Using their farm of Playstation 3 machines, the researchers built a rogue certificate authority that could issue bogus certificates. The Playstation's Cell processor is popular with code breakers because it is particularly good at performing cryptographic functions.

The researchers planned to present their findings today at the Chaos Communication Congress, a hacker conference being held in Berlin. Even before their talk took place, it already was the subject of speculation within the Internet security community.

The team that did the research work included independent researchers Jacob Appelbaum and Alexander Sotirov, as well as computer scientists from the Centrum Wiskunde & Informatica, the Ecole Polytechnique Federale de Lausanne, the Eindhoven University of Technology and the University of California, Berkeley.

Although the researchers believe that a real-world attack using their techniques is unlikely, they say their work shows that the MD5 algorithm should no longer be used by the certificate authority companies that issue digital certificates. "It's a wake-up call for anyone still using MD5," said David Molnar, a Berkeley graduate student who worked on the project.

In addition to VeriSign, TC TrustCenter AG, EMC Corp.'s RSA unit and Thawte Inc. use MD5 to generate their digital certificates, according to the researchers. They said that VeriSign also uses the algorithm on a certificate service offered through its Japanese Web site, in addition to RapidSSL.com.

Exploiting the MD5 bug to carry out an attack would be hard, because cybercrooks would first have to trick a victim into visiting the malicious Web site that hosts a fake digital certificate. That could be done, however, by using what's called a man-in-the-middle attack. Last August, for example, security researcher Dan Kaminsky showed how a major flaw in the Internet's Domain Name System could be used to launch such attacks.

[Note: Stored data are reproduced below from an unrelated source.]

(** What [modify_card] has done when it reports success: one card of the
    collection, of the given name, was updated in place and its score is
    the formula of its new stats; nothing else changed. *)
Definition modified_in_place (nm : string) (w w' : World) : Prop :=
  cards w' = cards w /\
  exists r c c',
    r ∈ cards w /\ objs w !! r = Some c /\ name c = nm
    /\ objs w' !! r = Some c' /\ name c' = nm
    /\ score_consistent V02.k c'
    /\ forall l, l <> r -> objs w' !! l = objs w !! l.

Lemma modify_card_modified nm nh na nd ne nr w w' :
  V02.modify_card nm nh na nd ne nr w = Some (V02.Modified, w') ->
  modified_in_place nm w w'.
Proof.
  unfold V02.modify_card, V02.find_card_by_name.
  unfold mbind at 1. unfold M_bind at 1.
  unfold mbind at 1. unfold M_bind at 1. cbn [get_cards].
  destruct (V02.find_from (cards w) 0 nm w) as [[res w0]|] eqn:F; [|discriminate].
  apply find_from_spec in F as [-> F].
  destruct res as [[j r]|]; [|intros [=]].
  destruct F as (Hl & _ & c & O & Hname).
  rewrite (bind_run _ _ _ _ _ (get_run hp _ _ _ O)).
  destruct (V02.int_or_keep nh (hp c)) as [v1|]; [|intros [=]].
  destruct (update_step w r (fun c => set_hp c v1) c O) as (w1 & E1 & O1 & C1 & F1).
  rewrite (bind_run _ _ _ _ _ E1), (bind_run _ _ _ _ _ (get_run attack _ _ _ O1)).
  destruct (V02.int_or_keep na _) as [v2|]; [|intros [=]].
  destruct (update_step w1 r (fun c => set_attack c v2) _ O1) as (w2 & E2 & O2 & C2 & F2).
  rewrite (bind_run _ _ _ _ _ E2), (bind_run _ _ _ _ _ (get_run defense _ _ _ O2)).
  destruct (V02.int_or_keep nd _) as [v3|]; [|intros [=]].
  destruct (update_step w2 r (fun c => set_defense c v3) _ O2) as (w3 & E3 & O3 & C3 & F3).
  rewrite (bind_run _ _ _ _ _ E3).
  destruct (update_step w3 r
              (fun c => set_element c (V02.str_or_keep ne (element c))) _ O3)
    as (w4 & E4 & O4 & C4 & F4).
  rewrite (bind_run _ _ _ _ _ E4).
  destruct (update_step w4 r
              (fun c => set_rarity c (V02.str_or_keep nr (rarity c))) _ O4)
    as (w5 & E5 & O5 & C5 & F5).
  rewrite (bind_run _ _ _ _ _ E5).
  destruct (update_step w5 r
              (fun c => set_score c (hp c + 4 * attack c + 4 * defense c)) _ O5)
    as (w6 & E6 & O6 & C6 & F6).
  rewrite (bind_run _ _ _ _ _ E6).
  intros [= <-]. split; [congruence|].
  exists r, c. eexists. split; [eapply list_elem_of_lookup_2, Hl|].
  split; [exact O|]. split; [exact Hname|]. split; [exact O6|].
  split; [exact Hname|]. split; [reflexivity|].
  intros l Hne. rewrite F6, F5, F4, F3, F2, F1 by exact Hne. reflexivity.
Qed.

And with this latest research, it's now potentially easier to attack Web sites that are secured using Secure Sockets Layer (SSL) encryption, which relies on trustworthy digital certificates. "You can use Kaminsky's DNS bug combined with this to get virtually undetectable phishing," Molnar said.

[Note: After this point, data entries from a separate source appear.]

(** * Housing expense report: the derivation of FinancialTableGenerator.jsx

    A shallow embedding of the computation core of the React component
    [FinancialTableGenerator] (src/FinancialTableGenerator.jsx): parsing of
    the entered amounts, the totals, the percentage of income and its
    classification, the weekly-rent comparison, the report rows, the chart
    series and the narrative lines, together with the component's state
    transitions on the item list.

    ECMAScript numbers and the built-in functions the component calls
    (arithmetic, comparison, [toFixed], [Intl.NumberFormat]) are an
    interface, [Number], with two implementations: IEEE 754 binary64 (the
    numbers of a JavaScript engine) and exact rational arithmetic.  The
    locale in which [Intl.NumberFormat] prints is that of the environment,
    a parameter of both.  The grammar of [parseFloat] and of
    [Number(string)] is written once, over that interface.

    Text is a [string] of bytes: ASCII characters are themselves and any
    other character stands as its UTF-8 bytes. *)

From Stdlib Require Import ZArith QArith Qabs Qround Lqa List String Ascii Bool Lia.
From Stdlib Require Import DecimalString.
From Stdlib Require DecimalPos DecimalN.
From Stdlib Require Import Floats.
Import ListNotations.

Open Scope string_scope.
Open Scope Z_scope.

(* ================================================================= *)
(** ** ECMAScript numbers *)

(** The Number type and what the component does with it.
    - [of_decimal neg m e] is the number a decimal numeral denotes: [neg]
      is its sign, [m >= 0] its digits read as an integer and [e] the power
      of ten, so the numeral stands for [(-1)^neg * m * 10^e];
    - [infinity neg] and [nan] are [Infinity], [-Infinity] and [NaN];
    - [add], [sub], [mul], [div] are [+], [-], [*], [/] and [abs] is
      [Math.abs];
    - [leb a b] and [ltb a b] are [a <= b] and [a < b];
    - [isZero] holds of [+0] and [-0];
    - [toFixed2 x] is [x.toFixed(2)];
    - [format x] is [numberFormatter.format(x)] for the formatter
      [new Intl.NumberFormat()] of the environment's locale. *)
Class Number (num : Type) : Type := {
  of_decimal : bool -> Z -> Z -> num;
  infinity : bool -> num;
  nan : num;
  add : num -> num -> num;
  sub : num -> num -> num;
  mul : num -> num -> num;
  div : num -> num -> num;
  abs : num -> num;
  leb : num -> num -> bool;
  ltb : num -> num -> bool;
  isNaN : num -> bool;
  isZero : num -> bool;
  toFixed2 : num -> string;
  format : num -> string
}.

Declare Scope js_scope.
Delimit Scope js_scope with js.

Section Numbers.
Context {num : Type} {N : Number num}.

(** An integer literal of the source, such as [100] or [52]. *)
Definition int (z : Z) : num := of_decimal (z <? 0) (Z.abs z) 0.

(** A literal with [k] digits after the point: [dec 3 1] is [0.3]. *)
Definition dec (m : Z) (k : Z) : num := of_decimal (m <? 0) (Z.abs m) (- k).

(** ToBoolean on a number: [+0], [-0] and [NaN] are falsy. *)
Definition truthy (x : num) : bool := negb (isZero x || isNaN x).

(** [a || b] on numbers. *)
Definition or_else (a b : num) : num := if truthy a then a else b.

End Numbers.

Notation "a + b" := (add a b) : js_scope.
Notation "a - b" := (sub a b) : js_scope.
Notation "a * b" := (mul a b) : js_scope.
Notation "a / b" := (div a b) : js_scope.
Notation "a <=? b" := (leb a b) : js_scope.
Notation "a <? b" := (ltb a b) : js_scope.
Notation "a >? b" := (ltb b a) : js_scope.
Notation "a >=? b" := (leb b a) : js_scope.
Notation "a '|||' b" := (or_else a b) (at level 50, left associativity) : js_scope.

(* ================================================================= *)
(** ** Strings: the built-in methods the component calls *)

Definition comma : ascii := ascii_of_nat 44.
Definition dot : ascii := ascii_of_nat 46.

(** [s.replace(/,/g, '')]: every comma is removed. *)
Fixpoint remove_commas (s : string) : string :=
  match s with
  | EmptyString => EmptyString
  | String c r => if Ascii.eqb c comma then remove_commas r else String c (remove_commas r)
  end.

(** [s.split('.')]: the pieces between the dots, at least one. *)
Fixpoint split_dot (s : string) : list string :=
  match s with
  | EmptyString => [EmptyString]
  | String c r =>
      if Ascii.eqb c dot then EmptyString :: split_dot r
      else match split_dot r with
           | [] => [String c EmptyString]
           | p :: ps => String c p :: ps
           end
  end.

(** [s.startsWith(p)]. *)
Definition startsWith (s p : string) : bool := String.prefix p s.

(** A template literal prints a missing value as the word undefined. *)
Definition show_opt (o : option string) : string :=
  match o with Some s => s | None => "undefined" end.

(** [xs.includes(x)] on an array of strings. *)
Definition includes (xs : list string) (x : string) : bool :=
  existsb (String.eqb x) xs.

(** [xs.slice(a, b)] for [0 <= a <= b]. *)
Definition slice {A : Type} (a b : nat) (xs : list A) : list A :=
  firstn (b - a) (skipn a xs).

(** [xs.push(x)], as a new list. *)
Definition push {A : Type} (xs : list A) (x : A) : list A := (xs ++ [x])%list.

(** [xs.find(p)]: the first element that satisfies [p]. *)
Definition find_first {A : Type} (p : A -> bool) (xs : list A) : option A :=
  List.find p xs.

"This isn't a pie-in-the-sky talk about what may happen or what someone might be able to do, this is a demonstration of what they actually did with the results to prove it," HD Moore, director of security research at BreakingPoint Systems Inc., wrote in a blog post about the researchers' findings.

Cryptographers have been gradually chipping away at the security of MD5 since 2004, when a team lead by Shandong University's Wang Xiaoyun demonstrated flaws in the algorithm.

Given the state of research into MD5, certificate authorities should have upgraded to more secure algorithms such as SHA-1 "years ago," said Bruce Schneier, a noted cryptography expert and chief security technology officer at BT PLC.

RapidSSL.com will stop issuing MD5-based digital certificates by the end of January and is looking for ways to encourage its customers to move to new certificates after that, said Tim Callan, VeriSign's vice president of product marketing. But first, Callan added, VeriSign wants to get a good look at the new research.

Molnar and his team have communicated their findings to VeriSign indirectly, via Microsoft, but they have yet to speak directly to VeriSign, out of fear that it might take legal action to quash their talk. In the past, companies sometimes have obtained court orders to prevent security researchers from talking at hacker conferences.

Callan said he wished that VeriSign had been given more information ahead of time. "I can't express how disappointed I am that bloggers and journalists are being briefed on this but we're not, considering that we're the people who have to actually respond," he said.

While Schneier said he was impressed by the math behind this latest research, he said that there are already far more important security problems on the Internet — weaknesses that expose large databases of sensitive information to attackers, for example.

"It doesn't matter if you get a fake MD5 certificate, because you never check your certs anyway," he said. "There are dozens of ways to fake that, and this is yet another."